Definition set_f (a : Allocator) (x : File) : Allocator :=
  mkAllocator (buf a) (cap a) (dirty a) x (pages a) (slots a) (fsize a)
              (allocs a) (bytes a) (npages a).
Definition set_buf (a : Allocator) (x : list byte) : Allocator :=
  mkAllocator x (cap a) (dirty a) (f a) (pages a) (slots a) (fsize a)
              (allocs a) (bytes a) (npages a).
Definition set_dirty (a : Allocator) (x : bool) : Allocator :=
  mkAllocator (buf a) (cap a) x (f a) (pages a) (slots a) (fsize a)
              (allocs a) (bytes a) (npages a).
Definition set_pages (a : Allocator) (x : list Z) : Allocator :=
  mkAllocator (buf a) (cap a) (dirty a) (f a) x (slots a) (fsize a)
              (allocs a) (bytes a) (npages a).
Definition set_slots (a : Allocator) (x : list Z) : Allocator :=
  mkAllocator (buf a) (cap a) (dirty a) (f a) (pages a) x (fsize a)
              (allocs a) (bytes a) (npages a).
Definition set_fsize (a : Allocator) (x : Z) : Allocator :=
  mkAllocator (buf a) (cap a) (dirty a) (f a) (pages a) (slots a) x
              (allocs a) (bytes a) (npages a).
Definition set_allocs (a : Allocator) (x : Z) : Allocator :=
  mkAllocator (buf a) (cap a) (dirty a) (f a) (pages a) (slots a) (fsize a)
              x (bytes a) (npages a).
Definition set_bytes (a : Allocator) (x : Z) : Allocator :=
  mkAllocator (buf a) (cap a) (dirty a) (f a) (pages a) (slots a) (fsize a)
              (allocs a) x (npages a).
Definition set_npages (a : Allocator) (x : Z) : Allocator :=
  mkAllocator (buf a) (cap a) (dirty a) (f a) (pages a) (slots a) (fsize a)
              (allocs a) (bytes a) x.

(** ** Results and the allocator monad *)

Inductive result (A : Type) : Type :=
  | Return (v : A) (err : option error)
  | Panic
  | OutOfFuel.
Arguments Return {A} v err.
Arguments Panic {A}.
Arguments OutOfFuel {A}.

Definition M (A : Type) : Type := Allocator -> result A * Allocator.

Definition ret {A} (v : A) : M A := fun a => (Return v None, a).
Definition fail {A} (v : A) (e : error) : M A := fun a => (Return v (Some e), a).
Definition panic {A} : M A := fun a => (Panic, a).
Definition out_of_fuel {A} : M A := fun a => (OutOfFuel, a).

(** [v, err := m; if err != nil { return d, err }; k v] *)
Definition bind {A B} (m : M A) (d : B) (k : A -> M B) : M B :=
  fun a =>
    match m a with
    | (Return v None, a') => k v a'
    | (Return _ (Some e), a') => (Return d (Some e), a')
    | (Panic, a') => (Panic, a')
    | (OutOfFuel, a') => (OutOfFuel, a')
    end.

(** [return v, m] *)
Definition returning {A B} (v : B) (m : M A) : M B :=
  fun a =>
    match m a with
    | (Return _ e, a') => (Return v e, a')
    | (Panic, a') => (Panic, a')
    | (OutOfFuel, a') => (OutOfFuel, a')
    end.

Notation "'try' x <- m 'else' d ; k" := (bind m d (fun x => k))
  (at level 10, x name, m at level 200, d at level 200, k at level 200,
   format "'[v' 'try'  x  <-  m  'else'  d ; '/' k ']'").

Definition gets {A} (g : Allocator -> A) : M A := fun a => (Return (g a) None, a).
Definition modify (g : Allocator -> Allocator) : M unit :=
  fun a => (Return tt None, g a).

(** Array indexing; out of range is a run-time panic. *)
Definition index (l : list Z) (i : Z) : option Z :=
  if i <? 0 then None else l !! Z.to_nat i.

Definition at_index (sel : Allocator -> list Z) (i : Z) : M Z :=
  fun a => match index (sel a) i with
           | Some v => (Return v None, a)
           | None => (Panic, a)
           end.

Definition f_WriteAt (b : list byte) (off : Z) : M unit :=
  fun a => let (e, fl) := WriteAt (f a) b off in (Return tt e, set_f a fl).

Definition f_Truncate (n : Z) : M unit :=
  fun a => let (e, fl) := Truncate (f a) n in (Return tt e, set_f a fl).

Definition isnil (e : option error) : bool :=
  match e with None => true | Some _ => false end.

(** ** Slot free-list nodes *)

Definition openNode (off : Z) : M memNode :=
  fun a =>
    let (b, err) := ReadAt (f a) szNode off in
    if negb (Z.of_nat (length b) =? szNode) then (Return nilNode err, a)
    else
      (Return (mkNode false
                      (read (drop (Z.to_nat oNodePrev) b))
                      (read (drop (Z.to_nat oNodeNext) b))
                      off) None, a).

Definition memNode_flush (m : memNode) : M memNode :=
  fun a =>
    if negb (n_dirty m) then (Return m None, a)
    else
      let b := zeros szNode in
      let b := put b oNodeNext (n_next m) in
      let b := put b oNodePrev (n_prev m) in
      let (err, fl) := WriteAt (f a) b (n_off m) in
      (Return (mkNode (isnil err) (n_prev m) (n_next m) (n_off m)) err,
       set_f a fl).

Definition memNode_setNext (m : memNode) (n : Z) : memNode :=
  mkNode true (n_prev m) n (n_off m).
Definition memNode_setPrev (m : memNode) (n : Z) : memNode :=
  mkNode true n (n_next m) (n_off m).

Definition setPage (rank n : Z) : M unit :=
  fun a =>
    match index (pages a) rank with
    | Some _ => (Return tt None,
                 set_dirty (set_pages a (<[Z.to_nat rank := n]> (pages a))) true)
    | None => (Panic, a)
    end.

Definition setSlot (rank n : Z) : M unit :=
  fun a =>
    match index (slots a) rank with
    | Some _ => (Return tt None,
                 set_dirty (set_slots a (<[Z.to_nat rank := n]> (slots a))) true)
    | None => (Panic, a)
    end.

Definition memNode_unlink (m : memNode) (rank : Z) : M unit :=
  try _ <- (if negb (n_prev m =? 0) then
              try prev <- openNode (n_prev m) else tt;
              try _ <- memNode_flush (memNode_setNext prev (n_next m)) else tt;
              ret tt
            else ret tt) else tt;
  try _ <- (if negb (n_next m =? 0) then
              try next <- openNode (n_next m) else tt;
              try _ <- memNode_flush (memNode_setPrev next (n_prev m)) else tt;
              ret tt
            else ret tt) else tt;
  try h <- at_index slots rank else tt;
  if h =? n_off m then setSlot rank (n_next m) else ret tt.

(** ** Pages *)

Definition newMemPage (off : Z) : memPage := mkPage false off 0 0 0 0 0 0.

Definition openPage (off : Z) : M memPage :=
  fun a =>
    let (b, err) := ReadAt (f a) szPage off in
    if negb (Z.of_nat (length b) =? szPage) then (Return nilPage err, a)
    else
      (Return (mkPage false off
                      (read (drop (Z.to_nat oPageBrk) b))
                      (read (drop (Z.to_nat oPagePrev) b))
                      (read (drop (Z.to_nat oPageNext) b))
                      (read (drop (Z.to_nat oPageRank) b))
                      (read (drop (Z.to_nat oPageSize) b))
                      (read (drop (Z.to_nat oPageUsed) b))) None, a).

Definition page_bytes (m : memPage) : list byte :=
  let b := zeros szPage in
  let b := put b oPageBrk (p_brk m) in
  let b := put b oPageNext (p_next m) in
  let b := put b oPagePrev (p_prev m) in
  let b := put b oPageRank (p_rank m) in
  let b := put b oPageSize (p_size m) in
  put b oPageUsed (p_used m).

Definition with_dirty (m : memPage) (d : bool) : memPage :=
  mkPage d (p_off m) (p_brk m) (p_prev m) (p_next m) (p_rank m) (p_size m)
         (p_used m).

Definition memPage_flush (m : memPage) : M memPage :=
  fun a =>
    if negb (p_dirty m) then (Return m None, a)
    else
      let (err, fl) := WriteAt (f a) (page_bytes m) (p_off m) in
      (Return (with_dirty m (isnil err)) err, set_f a fl).

Definition memPage_setBrk (m : memPage) (n : Z) : memPage :=
  mkPage true (p_off m) n (p_prev m) (p_next m) (p_rank m) (p_size m) (p_used m).
Definition memPage_setNext (m : memPage) (n : Z) : memPage :=
  mkPage true (p_off m) (p_brk m) (p_prev m) n (p_rank m) (p_size m) (p_used m).
Definition memPage_setPrev (m : memPage) (n : Z) : memPage :=
  mkPage true (p_off m) (p_brk m) n (p_next m) (p_rank m) (p_size m) (p_used m).
Definition memPage_setRank (m : memPage) (n : Z) : memPage :=
  mkPage true (p_off m) (p_brk m) (p_prev m) (p_next m) n (p_size m) (p_used m).
Definition memPage_setSize (m : memPage) (n : Z) : memPage :=
  mkPage true (p_off m) (p_brk m) (p_prev m) (p_next m) (p_rank m) n (p_used m).
Definition memPage_setUsed (m : memPage) (n : Z) : memPage :=
  mkPage true (p_off m) (p_brk m) (p_prev m) (p_next m) (p_rank m) (p_size m) n.

Definition memPage_setTail (m : memPage) (n : Z) : M unit :=
  f_WriteAt (write (zeros 8) n)
            (i64 (i64 (p_off m + p_size m) - szTail)).

Definition memPage_slot (m : memPage) (i : Z) : Z :=
  i64 (i64 (p_off m + szPage) + shl i (i64 (p_rank m + 4))).

Fixpoint freeSlots_loop (m : memPage) (i : Z) (n : nat) : M unit :=
  match n with
  | O => ret tt
  | S n' =>
      try nd <- openNode (memPage_slot m i) else tt;
      try _ <- memNode_unlink nd (p_rank m) else tt;
      try _ <- memNode_flush nd else tt;
      freeSlots_loop m (i + 1) n'
  end.

Definition memPage_freeSlots (m : memPage) : M unit :=
  if negb (p_used m =? 0) then fail tt InternalError
  else freeSlots_loop m 0 (Z.to_nat (p_brk m)).

Definition memPage_unlink (m : memPage) : M memPage :=
  try _ <- (if negb (p_prev m =? 0) then
              try prev <- openPage (p_prev m) else tt;
              try _ <- memPage_flush (memPage_setNext prev (p_next m)) else tt;
              ret tt
            else ret tt) else m;
  try _ <- (if negb (p_next m =? 0) then
              try next <- openPage (p_next m) else tt;
              try _ <- memPage_flush (memPage_setPrev next (p_prev m)) else tt;
              ret tt
            else ret tt) else m;
  try h <- at_index pages (p_rank m) else m;
  try _ <- (if h =? p_off m then setPage (p_rank m) (p_next m) else ret tt) else m;
  ret (memPage_setNext (memPage_setPrev m 0) 0).

Definition insertPage (p : memPage) : M memPage :=
  if negb (p_prev p =? 0) || negb (p_next p =? 0) then panic
  else
    try h <- at_index pages (p_rank p) else p;
    let p := memPage_setNext p h in
    try _ <- (if negb (p_next p =? 0) then
                try next <- openPage (p_next p) else tt;
                try _ <- memPage_flush (memPage_setPrev next (p_off p)) else tt;
                ret tt
              else ret tt) else p;
    try _ <- setPage (p_rank p) (p_off p) else p;
    ret p.

Definition insertSlot (rank off : Z) : M unit :=
  try h <- at_index slots rank else tt;
  let m := memNode_setNext (mkNode false 0 0 off) h in
  try _ <- (if negb (n_next m =? 0) then
              try next <- openNode (n_next m) else tt;
              try _ <- memNode_flush (memNode_setPrev next off) else tt;
              ret tt
            else ret tt) else tt;
  try _ <- setSlot rank off else tt;
  try _ <- memNode_flush m else tt;
  ret tt.

(** ** The allocator *)

Definition check (n min max : Z) : Z * option error :=
  if (n <? min) || (n >? max) then (0, Some CorruptedFile) else (n, None).

Definition flush : M unit :=
  fun a =>
    if negb (dirty a) then (Return tt None, a)
    else
      let b := put_all (buf a) (oFilePages - oFileSkip) (pages a) in
      let b := put_all b (oFileSlots - oFileSkip) (slots a) in
      let (err, fl) := WriteAt (f a) b oFileSkip in
      (Return tt err, set_dirty (set_f (set_buf a b) fl) (isnil err)).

YOUR OBJECTIVE
Using the listing above, return word for word each line from the one that has "(read (drop (Z.to_nat oNodeNext)" through the one that has "let b := put b oNodeNext (n_next m) in", and no line outside that range.

EXERCISE SOLUTION
                      (read (drop (Z.to_nat oNodeNext) b))
                      off) None, a).

Definition memNode_flush (m : memNode) : M memNode :=
  fun a =>
    if negb (n_dirty m) then (Return m None, a)
    else
      let b := zeros szNode in
      let b := put b oNodeNext (n_next m) in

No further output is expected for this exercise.